(Beginning of Exercise data)

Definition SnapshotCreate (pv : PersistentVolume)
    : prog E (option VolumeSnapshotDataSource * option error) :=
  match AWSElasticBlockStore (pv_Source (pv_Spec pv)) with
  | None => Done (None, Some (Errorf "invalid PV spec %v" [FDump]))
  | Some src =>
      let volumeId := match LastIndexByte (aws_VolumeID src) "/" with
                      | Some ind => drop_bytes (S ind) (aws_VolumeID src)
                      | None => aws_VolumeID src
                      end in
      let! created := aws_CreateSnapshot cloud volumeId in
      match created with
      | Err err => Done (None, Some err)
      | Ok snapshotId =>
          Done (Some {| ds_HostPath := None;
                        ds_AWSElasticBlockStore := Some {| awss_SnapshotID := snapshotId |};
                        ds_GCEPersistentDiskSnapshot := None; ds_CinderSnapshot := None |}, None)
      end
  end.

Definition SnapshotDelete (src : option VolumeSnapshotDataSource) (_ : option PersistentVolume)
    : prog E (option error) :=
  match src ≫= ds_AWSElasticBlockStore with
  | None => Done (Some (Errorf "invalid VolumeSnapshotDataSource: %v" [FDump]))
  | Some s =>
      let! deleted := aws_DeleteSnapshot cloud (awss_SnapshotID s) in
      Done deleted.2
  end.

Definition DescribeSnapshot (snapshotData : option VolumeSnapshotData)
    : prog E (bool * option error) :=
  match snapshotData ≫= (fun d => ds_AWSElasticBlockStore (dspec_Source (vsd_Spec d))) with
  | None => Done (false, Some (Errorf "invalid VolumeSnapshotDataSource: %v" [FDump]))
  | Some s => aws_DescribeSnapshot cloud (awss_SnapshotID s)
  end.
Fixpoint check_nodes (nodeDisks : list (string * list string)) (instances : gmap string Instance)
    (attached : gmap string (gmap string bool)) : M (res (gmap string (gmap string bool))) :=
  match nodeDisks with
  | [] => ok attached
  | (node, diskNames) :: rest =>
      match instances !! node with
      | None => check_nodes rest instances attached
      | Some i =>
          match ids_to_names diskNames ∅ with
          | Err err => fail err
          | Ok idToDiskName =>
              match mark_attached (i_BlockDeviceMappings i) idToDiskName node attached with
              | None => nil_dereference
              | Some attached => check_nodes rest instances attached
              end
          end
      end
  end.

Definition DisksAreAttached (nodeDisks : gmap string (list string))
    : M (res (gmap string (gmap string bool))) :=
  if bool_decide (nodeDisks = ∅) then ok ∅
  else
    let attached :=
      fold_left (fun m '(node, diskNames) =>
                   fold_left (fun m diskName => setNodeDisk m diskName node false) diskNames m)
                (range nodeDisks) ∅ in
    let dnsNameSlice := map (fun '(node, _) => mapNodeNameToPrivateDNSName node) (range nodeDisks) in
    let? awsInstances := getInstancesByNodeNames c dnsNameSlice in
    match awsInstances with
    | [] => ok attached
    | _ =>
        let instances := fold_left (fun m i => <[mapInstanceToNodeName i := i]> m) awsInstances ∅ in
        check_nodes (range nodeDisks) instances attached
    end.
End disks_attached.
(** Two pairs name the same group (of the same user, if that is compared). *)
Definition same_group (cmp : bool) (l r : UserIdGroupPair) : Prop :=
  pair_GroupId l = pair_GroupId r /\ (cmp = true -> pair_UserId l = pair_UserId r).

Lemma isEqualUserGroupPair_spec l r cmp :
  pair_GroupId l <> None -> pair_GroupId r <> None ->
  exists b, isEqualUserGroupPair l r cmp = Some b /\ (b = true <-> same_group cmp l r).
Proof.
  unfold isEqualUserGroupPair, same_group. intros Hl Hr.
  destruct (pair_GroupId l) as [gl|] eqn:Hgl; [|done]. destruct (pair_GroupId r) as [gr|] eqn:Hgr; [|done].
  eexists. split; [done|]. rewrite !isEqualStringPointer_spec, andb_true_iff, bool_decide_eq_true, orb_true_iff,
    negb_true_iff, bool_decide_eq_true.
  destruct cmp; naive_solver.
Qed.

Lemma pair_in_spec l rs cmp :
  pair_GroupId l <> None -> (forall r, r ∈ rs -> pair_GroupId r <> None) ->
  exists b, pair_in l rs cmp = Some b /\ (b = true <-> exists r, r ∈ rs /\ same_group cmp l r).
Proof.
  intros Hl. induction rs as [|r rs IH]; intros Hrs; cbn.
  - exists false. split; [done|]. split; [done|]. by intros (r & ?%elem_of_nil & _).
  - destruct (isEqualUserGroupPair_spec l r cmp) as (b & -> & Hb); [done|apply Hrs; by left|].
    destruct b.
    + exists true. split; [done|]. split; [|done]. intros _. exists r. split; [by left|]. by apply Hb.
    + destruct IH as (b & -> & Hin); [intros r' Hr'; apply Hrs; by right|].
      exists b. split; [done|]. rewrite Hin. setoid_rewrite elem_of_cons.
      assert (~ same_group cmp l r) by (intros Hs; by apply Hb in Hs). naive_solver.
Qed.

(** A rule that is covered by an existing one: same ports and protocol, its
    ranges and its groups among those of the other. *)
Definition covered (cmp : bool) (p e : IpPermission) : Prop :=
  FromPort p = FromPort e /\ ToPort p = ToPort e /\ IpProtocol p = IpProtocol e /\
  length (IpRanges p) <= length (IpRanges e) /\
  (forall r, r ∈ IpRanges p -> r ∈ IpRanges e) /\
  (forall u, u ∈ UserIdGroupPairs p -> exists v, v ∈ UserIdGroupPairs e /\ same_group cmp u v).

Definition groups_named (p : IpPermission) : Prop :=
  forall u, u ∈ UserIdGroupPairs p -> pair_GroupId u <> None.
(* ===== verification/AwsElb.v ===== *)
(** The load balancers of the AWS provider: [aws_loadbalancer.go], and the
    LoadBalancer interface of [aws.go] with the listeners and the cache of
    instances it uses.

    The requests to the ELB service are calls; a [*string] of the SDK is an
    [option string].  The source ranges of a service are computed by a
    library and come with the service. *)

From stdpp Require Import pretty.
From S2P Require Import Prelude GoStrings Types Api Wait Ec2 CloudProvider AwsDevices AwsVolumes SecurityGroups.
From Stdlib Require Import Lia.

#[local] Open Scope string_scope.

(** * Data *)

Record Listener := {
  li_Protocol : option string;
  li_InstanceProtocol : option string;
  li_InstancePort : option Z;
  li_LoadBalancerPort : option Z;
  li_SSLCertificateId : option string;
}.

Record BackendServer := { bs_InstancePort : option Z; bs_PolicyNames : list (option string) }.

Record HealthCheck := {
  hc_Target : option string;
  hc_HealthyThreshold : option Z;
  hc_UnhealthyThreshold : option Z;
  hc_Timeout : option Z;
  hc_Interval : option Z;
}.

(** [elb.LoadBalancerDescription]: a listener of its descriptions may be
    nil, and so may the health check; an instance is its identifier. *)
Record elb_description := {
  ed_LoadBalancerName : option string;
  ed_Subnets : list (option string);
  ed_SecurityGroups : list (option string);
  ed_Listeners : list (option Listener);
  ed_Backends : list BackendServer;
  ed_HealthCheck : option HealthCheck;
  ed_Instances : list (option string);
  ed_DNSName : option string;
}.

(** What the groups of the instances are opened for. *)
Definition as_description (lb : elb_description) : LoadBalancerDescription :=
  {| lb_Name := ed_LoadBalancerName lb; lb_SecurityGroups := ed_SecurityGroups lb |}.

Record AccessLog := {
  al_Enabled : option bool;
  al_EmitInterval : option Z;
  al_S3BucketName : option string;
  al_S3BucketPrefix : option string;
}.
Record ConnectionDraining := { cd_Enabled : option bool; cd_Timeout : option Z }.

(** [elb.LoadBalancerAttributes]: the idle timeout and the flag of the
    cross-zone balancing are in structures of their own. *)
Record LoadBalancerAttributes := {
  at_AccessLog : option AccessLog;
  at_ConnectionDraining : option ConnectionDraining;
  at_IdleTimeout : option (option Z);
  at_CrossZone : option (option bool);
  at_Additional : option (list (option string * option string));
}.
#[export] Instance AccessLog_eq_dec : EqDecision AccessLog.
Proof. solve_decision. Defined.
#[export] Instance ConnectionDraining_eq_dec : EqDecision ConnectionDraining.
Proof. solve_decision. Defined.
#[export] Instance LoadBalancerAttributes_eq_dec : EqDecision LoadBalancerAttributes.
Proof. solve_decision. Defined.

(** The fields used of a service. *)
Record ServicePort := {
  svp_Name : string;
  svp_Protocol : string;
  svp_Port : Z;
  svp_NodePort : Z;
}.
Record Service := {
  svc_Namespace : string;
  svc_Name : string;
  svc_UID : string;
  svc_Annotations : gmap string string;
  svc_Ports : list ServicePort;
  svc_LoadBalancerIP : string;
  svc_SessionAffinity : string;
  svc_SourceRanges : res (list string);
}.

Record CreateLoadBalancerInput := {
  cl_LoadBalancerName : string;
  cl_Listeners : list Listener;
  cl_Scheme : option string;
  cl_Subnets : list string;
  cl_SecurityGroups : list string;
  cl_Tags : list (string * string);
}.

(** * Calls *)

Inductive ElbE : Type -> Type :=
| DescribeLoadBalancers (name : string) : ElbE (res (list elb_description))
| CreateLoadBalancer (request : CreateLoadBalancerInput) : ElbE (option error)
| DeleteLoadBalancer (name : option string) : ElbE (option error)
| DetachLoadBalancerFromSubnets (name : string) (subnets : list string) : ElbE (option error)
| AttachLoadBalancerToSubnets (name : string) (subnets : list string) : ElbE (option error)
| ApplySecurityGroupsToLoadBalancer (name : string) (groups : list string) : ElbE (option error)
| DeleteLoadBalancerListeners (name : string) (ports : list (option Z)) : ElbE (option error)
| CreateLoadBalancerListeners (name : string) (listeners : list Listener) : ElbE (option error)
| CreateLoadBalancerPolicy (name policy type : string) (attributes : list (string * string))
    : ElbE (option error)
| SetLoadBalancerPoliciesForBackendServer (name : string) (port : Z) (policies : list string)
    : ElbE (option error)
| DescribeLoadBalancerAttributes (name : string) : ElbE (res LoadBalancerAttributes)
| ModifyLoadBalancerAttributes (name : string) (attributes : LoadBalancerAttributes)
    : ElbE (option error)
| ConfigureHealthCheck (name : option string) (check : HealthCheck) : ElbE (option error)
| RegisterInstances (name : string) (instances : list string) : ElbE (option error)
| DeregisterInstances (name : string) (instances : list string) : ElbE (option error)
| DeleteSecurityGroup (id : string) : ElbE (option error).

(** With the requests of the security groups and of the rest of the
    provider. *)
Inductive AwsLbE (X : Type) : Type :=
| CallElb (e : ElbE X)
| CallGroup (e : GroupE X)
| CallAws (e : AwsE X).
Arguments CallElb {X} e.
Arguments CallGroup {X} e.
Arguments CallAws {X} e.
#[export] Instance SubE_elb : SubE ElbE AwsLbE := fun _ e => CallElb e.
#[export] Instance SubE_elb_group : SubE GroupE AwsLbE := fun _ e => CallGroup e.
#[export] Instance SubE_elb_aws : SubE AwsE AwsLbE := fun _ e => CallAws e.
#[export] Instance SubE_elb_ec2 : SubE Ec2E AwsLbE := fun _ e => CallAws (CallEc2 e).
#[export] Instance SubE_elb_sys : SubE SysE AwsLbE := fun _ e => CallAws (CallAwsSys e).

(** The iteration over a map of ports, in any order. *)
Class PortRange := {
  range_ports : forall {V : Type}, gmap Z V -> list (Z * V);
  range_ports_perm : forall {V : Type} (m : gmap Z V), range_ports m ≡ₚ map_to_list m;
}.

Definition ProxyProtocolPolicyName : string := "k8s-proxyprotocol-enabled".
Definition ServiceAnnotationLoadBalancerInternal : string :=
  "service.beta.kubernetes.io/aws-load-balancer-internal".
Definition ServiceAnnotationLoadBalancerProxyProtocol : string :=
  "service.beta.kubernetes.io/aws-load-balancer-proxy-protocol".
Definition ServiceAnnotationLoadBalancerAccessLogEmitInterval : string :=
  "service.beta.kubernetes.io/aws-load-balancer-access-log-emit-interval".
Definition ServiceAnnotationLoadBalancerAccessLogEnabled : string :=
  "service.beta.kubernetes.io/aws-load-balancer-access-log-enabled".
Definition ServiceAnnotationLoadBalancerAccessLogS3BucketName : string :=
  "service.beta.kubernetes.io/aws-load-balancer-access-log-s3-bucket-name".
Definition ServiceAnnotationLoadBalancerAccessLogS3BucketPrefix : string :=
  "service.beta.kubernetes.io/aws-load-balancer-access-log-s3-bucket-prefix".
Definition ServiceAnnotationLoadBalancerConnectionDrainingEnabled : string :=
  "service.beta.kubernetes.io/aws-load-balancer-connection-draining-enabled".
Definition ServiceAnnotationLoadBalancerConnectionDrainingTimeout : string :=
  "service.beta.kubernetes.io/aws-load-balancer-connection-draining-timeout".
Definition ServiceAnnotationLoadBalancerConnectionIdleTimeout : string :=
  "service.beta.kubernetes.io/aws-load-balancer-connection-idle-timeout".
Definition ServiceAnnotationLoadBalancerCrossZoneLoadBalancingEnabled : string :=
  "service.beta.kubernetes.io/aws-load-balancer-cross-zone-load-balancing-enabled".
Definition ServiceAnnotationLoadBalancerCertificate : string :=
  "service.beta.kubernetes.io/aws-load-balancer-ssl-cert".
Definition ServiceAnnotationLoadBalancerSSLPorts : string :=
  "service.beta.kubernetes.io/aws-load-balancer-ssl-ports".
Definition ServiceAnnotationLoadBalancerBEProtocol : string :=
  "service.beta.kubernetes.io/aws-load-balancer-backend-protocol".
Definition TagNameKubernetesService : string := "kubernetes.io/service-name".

(End of Exercise data)

Only the number should be given: how many lines in the entries above contain the string "covered"?

### Exercise result:
2